_Exercise details_
How do the records below read from their first line through the line containing "Lemma csr_read_plain st"? Write those lines out exactly.

_Excerpted records_
..............................
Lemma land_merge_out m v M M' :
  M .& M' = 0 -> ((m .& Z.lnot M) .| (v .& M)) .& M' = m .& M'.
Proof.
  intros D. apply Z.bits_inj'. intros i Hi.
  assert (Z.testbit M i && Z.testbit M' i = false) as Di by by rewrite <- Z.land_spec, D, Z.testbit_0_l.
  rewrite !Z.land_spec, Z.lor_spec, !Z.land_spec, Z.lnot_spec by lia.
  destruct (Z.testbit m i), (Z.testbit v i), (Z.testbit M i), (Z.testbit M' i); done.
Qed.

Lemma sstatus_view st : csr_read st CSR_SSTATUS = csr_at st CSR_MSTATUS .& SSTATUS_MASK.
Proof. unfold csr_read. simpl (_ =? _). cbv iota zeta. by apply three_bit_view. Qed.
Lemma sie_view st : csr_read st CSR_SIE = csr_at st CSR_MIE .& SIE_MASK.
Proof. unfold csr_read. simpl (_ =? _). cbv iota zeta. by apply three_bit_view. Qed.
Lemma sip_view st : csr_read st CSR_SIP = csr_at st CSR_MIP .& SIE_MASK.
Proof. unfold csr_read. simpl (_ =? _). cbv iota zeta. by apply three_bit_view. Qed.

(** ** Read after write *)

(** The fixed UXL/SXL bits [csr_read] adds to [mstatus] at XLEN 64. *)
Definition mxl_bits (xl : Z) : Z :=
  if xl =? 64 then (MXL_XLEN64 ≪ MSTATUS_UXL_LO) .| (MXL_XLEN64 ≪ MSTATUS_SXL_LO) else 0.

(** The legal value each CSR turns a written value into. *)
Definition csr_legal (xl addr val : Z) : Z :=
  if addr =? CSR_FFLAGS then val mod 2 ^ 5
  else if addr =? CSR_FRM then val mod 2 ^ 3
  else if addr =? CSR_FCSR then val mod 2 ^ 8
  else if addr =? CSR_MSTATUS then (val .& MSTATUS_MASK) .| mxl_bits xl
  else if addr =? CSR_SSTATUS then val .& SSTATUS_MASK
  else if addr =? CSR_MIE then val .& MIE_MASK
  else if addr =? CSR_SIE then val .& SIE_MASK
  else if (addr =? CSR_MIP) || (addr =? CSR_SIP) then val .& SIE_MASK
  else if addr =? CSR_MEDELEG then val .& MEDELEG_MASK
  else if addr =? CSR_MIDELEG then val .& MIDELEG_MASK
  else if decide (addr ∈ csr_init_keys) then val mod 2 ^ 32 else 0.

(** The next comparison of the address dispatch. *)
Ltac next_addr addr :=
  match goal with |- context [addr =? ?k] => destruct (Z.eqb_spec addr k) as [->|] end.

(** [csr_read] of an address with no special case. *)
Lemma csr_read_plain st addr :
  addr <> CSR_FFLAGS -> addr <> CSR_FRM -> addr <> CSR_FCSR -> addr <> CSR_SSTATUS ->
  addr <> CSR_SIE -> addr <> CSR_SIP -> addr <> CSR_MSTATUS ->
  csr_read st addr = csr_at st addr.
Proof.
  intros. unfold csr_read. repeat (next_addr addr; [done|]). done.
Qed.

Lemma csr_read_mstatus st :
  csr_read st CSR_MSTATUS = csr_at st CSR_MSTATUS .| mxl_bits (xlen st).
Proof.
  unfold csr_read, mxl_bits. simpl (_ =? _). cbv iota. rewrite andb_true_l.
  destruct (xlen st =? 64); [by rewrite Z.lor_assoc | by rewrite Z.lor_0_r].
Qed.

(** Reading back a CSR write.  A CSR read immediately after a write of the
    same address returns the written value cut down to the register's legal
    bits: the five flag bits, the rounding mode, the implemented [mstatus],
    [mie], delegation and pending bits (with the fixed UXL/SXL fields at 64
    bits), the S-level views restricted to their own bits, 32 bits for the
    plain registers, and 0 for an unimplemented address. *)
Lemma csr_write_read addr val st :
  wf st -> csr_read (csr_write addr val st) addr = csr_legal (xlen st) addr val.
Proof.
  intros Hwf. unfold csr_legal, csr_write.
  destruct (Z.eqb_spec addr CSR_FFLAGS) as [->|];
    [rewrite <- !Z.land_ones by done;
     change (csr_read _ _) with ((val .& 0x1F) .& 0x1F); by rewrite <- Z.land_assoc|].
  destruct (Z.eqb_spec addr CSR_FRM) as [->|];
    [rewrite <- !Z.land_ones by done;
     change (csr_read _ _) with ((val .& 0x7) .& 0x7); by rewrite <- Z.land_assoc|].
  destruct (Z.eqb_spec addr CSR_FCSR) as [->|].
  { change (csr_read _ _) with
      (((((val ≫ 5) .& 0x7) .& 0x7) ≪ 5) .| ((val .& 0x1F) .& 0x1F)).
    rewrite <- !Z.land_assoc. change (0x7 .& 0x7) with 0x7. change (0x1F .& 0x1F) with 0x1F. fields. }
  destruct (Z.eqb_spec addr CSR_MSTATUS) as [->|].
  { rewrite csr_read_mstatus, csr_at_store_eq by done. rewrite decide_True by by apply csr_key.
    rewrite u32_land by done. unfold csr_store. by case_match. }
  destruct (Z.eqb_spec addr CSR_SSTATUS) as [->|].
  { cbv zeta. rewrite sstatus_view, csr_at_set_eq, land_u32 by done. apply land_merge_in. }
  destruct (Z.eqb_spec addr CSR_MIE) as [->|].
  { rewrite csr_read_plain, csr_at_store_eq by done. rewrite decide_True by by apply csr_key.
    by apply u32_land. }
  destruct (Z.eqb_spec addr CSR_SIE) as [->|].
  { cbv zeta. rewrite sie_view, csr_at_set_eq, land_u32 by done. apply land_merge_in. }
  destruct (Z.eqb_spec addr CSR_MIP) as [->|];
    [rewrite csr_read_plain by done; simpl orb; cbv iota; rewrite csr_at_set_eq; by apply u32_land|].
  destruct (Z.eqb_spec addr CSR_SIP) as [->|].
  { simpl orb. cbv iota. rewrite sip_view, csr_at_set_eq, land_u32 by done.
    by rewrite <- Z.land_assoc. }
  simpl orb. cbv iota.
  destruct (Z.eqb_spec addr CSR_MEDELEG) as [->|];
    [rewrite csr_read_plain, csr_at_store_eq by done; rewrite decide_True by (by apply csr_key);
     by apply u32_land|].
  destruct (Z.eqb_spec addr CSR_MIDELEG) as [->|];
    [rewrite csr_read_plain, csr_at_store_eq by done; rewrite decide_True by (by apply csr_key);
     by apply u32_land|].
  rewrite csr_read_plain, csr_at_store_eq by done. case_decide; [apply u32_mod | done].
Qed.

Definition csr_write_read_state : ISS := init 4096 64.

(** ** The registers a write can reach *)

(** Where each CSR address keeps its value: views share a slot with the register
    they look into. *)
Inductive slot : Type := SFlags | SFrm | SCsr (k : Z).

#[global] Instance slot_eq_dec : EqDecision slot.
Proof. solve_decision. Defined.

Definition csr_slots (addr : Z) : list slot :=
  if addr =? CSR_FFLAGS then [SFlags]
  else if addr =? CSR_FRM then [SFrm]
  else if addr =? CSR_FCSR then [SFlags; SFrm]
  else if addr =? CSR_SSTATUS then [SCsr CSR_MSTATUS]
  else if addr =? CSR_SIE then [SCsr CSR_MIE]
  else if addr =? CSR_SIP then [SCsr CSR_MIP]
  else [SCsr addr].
..............................
_Answer space_
Lemma land_merge_out m v M M' :
  M .& M' = 0 -> ((m .& Z.lnot M) .| (v .& M)) .& M' = m .& M'.
Proof.
  intros D. apply Z.bits_inj'. intros i Hi.
  assert (Z.testbit M i && Z.testbit M' i = false) as Di by by rewrite <- Z.land_spec, D, Z.testbit_0_l.
  rewrite !Z.land_spec, Z.lor_spec, !Z.land_spec, Z.lnot_spec by lia.
  destruct (Z.testbit m i), (Z.testbit v i), (Z.testbit M i), (Z.testbit M' i); done.
Qed.

Lemma sstatus_view st : csr_read st CSR_SSTATUS = csr_at st CSR_MSTATUS .& SSTATUS_MASK.
Proof. unfold csr_read. simpl (_ =? _). cbv iota zeta. by apply three_bit_view. Qed.
Lemma sie_view st : csr_read st CSR_SIE = csr_at st CSR_MIE .& SIE_MASK.
Proof. unfold csr_read. simpl (_ =? _). cbv iota zeta. by apply three_bit_view. Qed.
Lemma sip_view st : csr_read st CSR_SIP = csr_at st CSR_MIP .& SIE_MASK.
Proof. unfold csr_read. simpl (_ =? _). cbv iota zeta. by apply three_bit_view. Qed.

(** ** Read after write *)

(** The fixed UXL/SXL bits [csr_read] adds to [mstatus] at XLEN 64. *)
Definition mxl_bits (xl : Z) : Z :=
  if xl =? 64 then (MXL_XLEN64 ≪ MSTATUS_UXL_LO) .| (MXL_XLEN64 ≪ MSTATUS_SXL_LO) else 0.

(** The legal value each CSR turns a written value into. *)
Definition csr_legal (xl addr val : Z) : Z :=
  if addr =? CSR_FFLAGS then val mod 2 ^ 5
  else if addr =? CSR_FRM then val mod 2 ^ 3
  else if addr =? CSR_FCSR then val mod 2 ^ 8
  else if addr =? CSR_MSTATUS then (val .& MSTATUS_MASK) .| mxl_bits xl
  else if addr =? CSR_SSTATUS then val .& SSTATUS_MASK
  else if addr =? CSR_MIE then val .& MIE_MASK
  else if addr =? CSR_SIE then val .& SIE_MASK
  else if (addr =? CSR_MIP) || (addr =? CSR_SIP) then val .& SIE_MASK
  else if addr =? CSR_MEDELEG then val .& MEDELEG_MASK
  else if addr =? CSR_MIDELEG then val .& MIDELEG_MASK
  else if decide (addr ∈ csr_init_keys) then val mod 2 ^ 32 else 0.

(** The next comparison of the address dispatch. *)
Ltac next_addr addr :=
  match goal with |- context [addr =? ?k] => destruct (Z.eqb_spec addr k) as [->|] end.

(** [csr_read] of an address with no special case. *)
Lemma csr_read_plain st addr :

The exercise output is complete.